[[ DATA UNDER STUDY, beginning ]]

(* ===== verification/KPrintf.v ===== *)
(** * klibc/stdio.c: kprintf

    The variable arguments are a list of machine words and string pointers;
    taking an argument of the wrong kind, or one more than were passed, has
    no defined outcome.  A format is the bytes from the pointer on and must
    contain its terminator. *)

From S2P Require Import Prelude KString KStdio Console.

Open Scope Z_scope.
Open Scope c_scope.

(** An argument: a word, or a string ([None] is [NULL]). *)
Inductive va := VInt (v : Z) | VStr (s : option (list Z)).

(** The characters of a C string: the bytes before the terminator. *)
Fixpoint cstr (s : list Z) : option (list Z) :=
  match s with
  | [] => None
  | c :: s' => if truth c then cons c <$> cstr s' else Some []
  end.

(** [va_arg(args, int)] and [va_arg(args, char* )]: take an argument and
    turn it into characters with [k]. *)
Definition va_int (args : list va) (k : Z → option (list Z)) : option (list Z * list va) :=
  match args with VInt v :: rest => (λ s, (s, rest)) <$> k v | _ => None end.
Definition va_str (args : list va) (k : option (list Z) → option (list Z)) : option (list Z * list va) :=
  match args with VStr p :: rest => (λ s, (s, rest)) <$> k p | _ => None end.

(** A one-character string is empty if the character is the terminator. *)
Definition char_str (c : Z) : list Z := if truth (u8 c) then [u8 c] else [].

Definition upper_hex (c : Z) : Z := if (97 <=? c) && (c <=? 102) then c - 32 else c.

(** The characters printed for the directive [d] and the arguments left. *)
Definition kprintf_conv (d : Z) (args : list va) : option (list Z * list va) :=
  if (d =? 100) || (d =? 105) then va_int args (λ v, itoa (i32 v) 10)         (* d, i *)
  else if d =? 117 then va_int args (λ v, utoa (u32 v) 10)                    (* u *)
  else if d =? 120 then va_int args (λ v, utoa (u32 v) 16)                    (* x *)
  else if d =? 88 then va_int args (λ v, option_map (map upper_hex) (utoa (u32 v) 16))  (* X *)
  else if d =? 99 then va_int args (λ v, Some (char_str v))                   (* c *)
  else if d =? 115 then                                                       (* s *)
    va_str args (λ p, match p with None => Some (str "(null)") | Some s => cstr s end)
  else if d =? 112 then va_int args (λ v, option_map (app (str "0x")) (utoa (u32 v) 16)) (* p *)
  else if d =? 37 then Some (str "%", args)                                   (* %% *)
  else Some (37 :: char_str d, args).

(** Everything the loop over the format prints. *)
Fixpoint kprintf_text (format : list Z) (args : list va) : option (list Z) :=
  match format with
  | [] => None
  | c :: rest =>
      if c =? 0 then Some []
      else
        match rest with
        | d :: rest' =>
            if (c =? 37) && negb (d =? 0) then
              match kprintf_conv d args with
              | Some (piece, args') => app piece <$> kprintf_text rest' args'
              | None => None
              end
            else cons c <$> kprintf_text rest args
        | [] => None
        end
  end.

Definition kprintf {S} (format : list Z) (args : list va) : M (io S) () :=
  text ← of_option (kprintf_text format args); kprint text.

(** ** Facts *)

Lemma cstr_app s r : nonzero s → cstr (s ++ 0 :: r) = Some s.
Proof.
  induction s as [|c s IH]; intros Hs; [done|]. apply nonzero_cons in Hs as [Hc Hs].
  cbn [app cstr]. rewrite truth_pos by lia. by rewrite IH.
Qed.

Lemma cstr_nonzero s t : Forall (λ b, 0 ≤ b < 256) s → cstr s = Some t → nonzero t.
Proof.
  revert t. induction s as [|c s IH]; intros t Hs E; [done|].
  apply Forall_cons_iff in Hs as [Hc Hs]. cbn [cstr] in E. unfold truth in E.
  destruct (Z.eqb_spec c 0); cbn [negb] in E; [by injection E as <-; constructor|].
  destruct (cstr s) as [u|]; [|done]. injection E as <-. apply nonzero_cons. split; [lia|]. by apply IH.
Qed.

(** Text without directives is printed as it is. *)
Lemma kprintf_text_plain s r args :
  nonzero s → Forall (λ c, c ≠ 37) s → kprintf_text (s ++ 0 :: r) args = Some s.
Proof.
  induction s as [|c s IH]; intros Hs Hp; [done|].
  apply nonzero_cons in Hs as [Hc Hs]. apply Forall_cons_iff in Hp as [Hc' Hp].
  cbn [app kprintf_text]. destruct (Z.eqb_spec c 0); [lia|]. destruct (Z.eqb_spec c 37); [done|].
  cbn [andb]. rewrite IH by done. by destruct s.
Qed.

[[ DATA UNDER STUDY, end ]]

▶ THE TASK
Exact duplication of all the data above is expected.

▶ OUTPUT FOR THIS TASK
(* ===== verification/KPrintf.v ===== *)
(** * klibc/stdio.c: kprintf

    The variable arguments are a list of machine words and string pointers;
    taking an argument of the wrong kind, or one more than were passed, has
    no defined outcome.  A format is the bytes from the pointer on and must
    contain its terminator. *)

From S2P Require Import Prelude KString KStdio Console.

Open Scope Z_scope.
Open Scope c_scope.

(** An argument: a word, or a string ([None] is [NULL]). *)
Inductive va := VInt (v : Z) | VStr (s : option (list Z)).

(** The characters of a C string: the bytes before the terminator. *)
Fixpoint cstr (s : list Z) : option (list Z) :=
  match s with
  | [] => None
  | c :: s' => if truth c then cons c <$> cstr s' else Some []
  end.

(** [va_arg(args, int)] and [va_arg(args, char* )]: take an argument and
    turn it into characters with [k]. *)
Definition va_int (args : list va) (k : Z → option (list Z)) : option (list Z * list va) :=
  match args with VInt v :: rest => (λ s, (s, rest)) <$> k v | _ => None end.
Definition va_str (args : list va) (k : option (list Z) → option (list Z)) : option (list Z * list va) :=
  match args with VStr p :: rest => (λ s, (s, rest)) <$> k p | _ => None end.

(** A one-character string is empty if the character is the terminator. *)
Definition char_str (c : Z) : list Z := if truth (u8 c) then [u8 c] else [].

Definition upper_hex (c : Z) : Z := if (97 <=? c) && (c <=? 102) then c - 32 else c.

(** The characters printed for the directive [d] and the arguments left. *)
Definition kprintf_conv (d : Z) (args : list va) : option (list Z * list va) :=
  if (d =? 100) || (d =? 105) then va_int args (λ v, itoa (i32 v) 10)         (* d, i *)
  else if d =? 117 then va_int args (λ v, utoa (u32 v) 10)                    (* u *)
  else if d =? 120 then va_int args (λ v, utoa (u32 v) 16)                    (* x *)
  else if d =? 88 then va_int args (λ v, option_map (map upper_hex) (utoa (u32 v) 16))  (* X *)
  else if d =? 99 then va_int args (λ v, Some (char_str v))                   (* c *)
  else if d =? 115 then                                                       (* s *)
    va_str args (λ p, match p with None => Some (str "(null)") | Some s => cstr s end)
  else if d =? 112 then va_int args (λ v, option_map (app (str "0x")) (utoa (u32 v) 16)) (* p *)
  else if d =? 37 then Some (str "%", args)                                   (* %% *)
  else Some (37 :: char_str d, args).

(** Everything the loop over the format prints. *)
Fixpoint kprintf_text (format : list Z) (args : list va) : option (list Z) :=
  match format with
  | [] => None
  | c :: rest =>
      if c =? 0 then Some []
      else
        match rest with
        | d :: rest' =>
            if (c =? 37) && negb (d =? 0) then
              match kprintf_conv d args with
              | Some (piece, args') => app piece <$> kprintf_text rest' args'
              | None => None
              end
            else cons c <$> kprintf_text rest args
        | [] => None
        end
  end.

Definition kprintf {S} (format : list Z) (args : list va) : M (io S) () :=
  text ← of_option (kprintf_text format args); kprint text.

(** ** Facts *)

Lemma cstr_app s r : nonzero s → cstr (s ++ 0 :: r) = Some s.
Proof.
  induction s as [|c s IH]; intros Hs; [done|]. apply nonzero_cons in Hs as [Hc Hs].
  cbn [app cstr]. rewrite truth_pos by lia. by rewrite IH.
Qed.

Lemma cstr_nonzero s t : Forall (λ b, 0 ≤ b < 256) s → cstr s = Some t → nonzero t.
Proof.
  revert t. induction s as [|c s IH]; intros t Hs E; [done|].
  apply Forall_cons_iff in Hs as [Hc Hs]. cbn [cstr] in E. unfold truth in E.
  destruct (Z.eqb_spec c 0); cbn [negb] in E; [by injection E as <-; constructor|].
  destruct (cstr s) as [u|]; [|done]. injection E as <-. apply nonzero_cons. split; [lia|]. by apply IH.
Qed.

(** Text without directives is printed as it is. *)
Lemma kprintf_text_plain s r args :
  nonzero s → Forall (λ c, c ≠ 37) s → kprintf_text (s ++ 0 :: r) args = Some s.
Proof.
  induction s as [|c s IH]; intros Hs Hp; [done|].
  apply nonzero_cons in Hs as [Hc Hs]. apply Forall_cons_iff in Hp as [Hc' Hp].
  cbn [app kprintf_text]. destruct (Z.eqb_spec c 0); [lia|]. destruct (Z.eqb_spec c 37); [done|].
  cbn [andb]. rewrite IH by done. by destruct s.
Qed.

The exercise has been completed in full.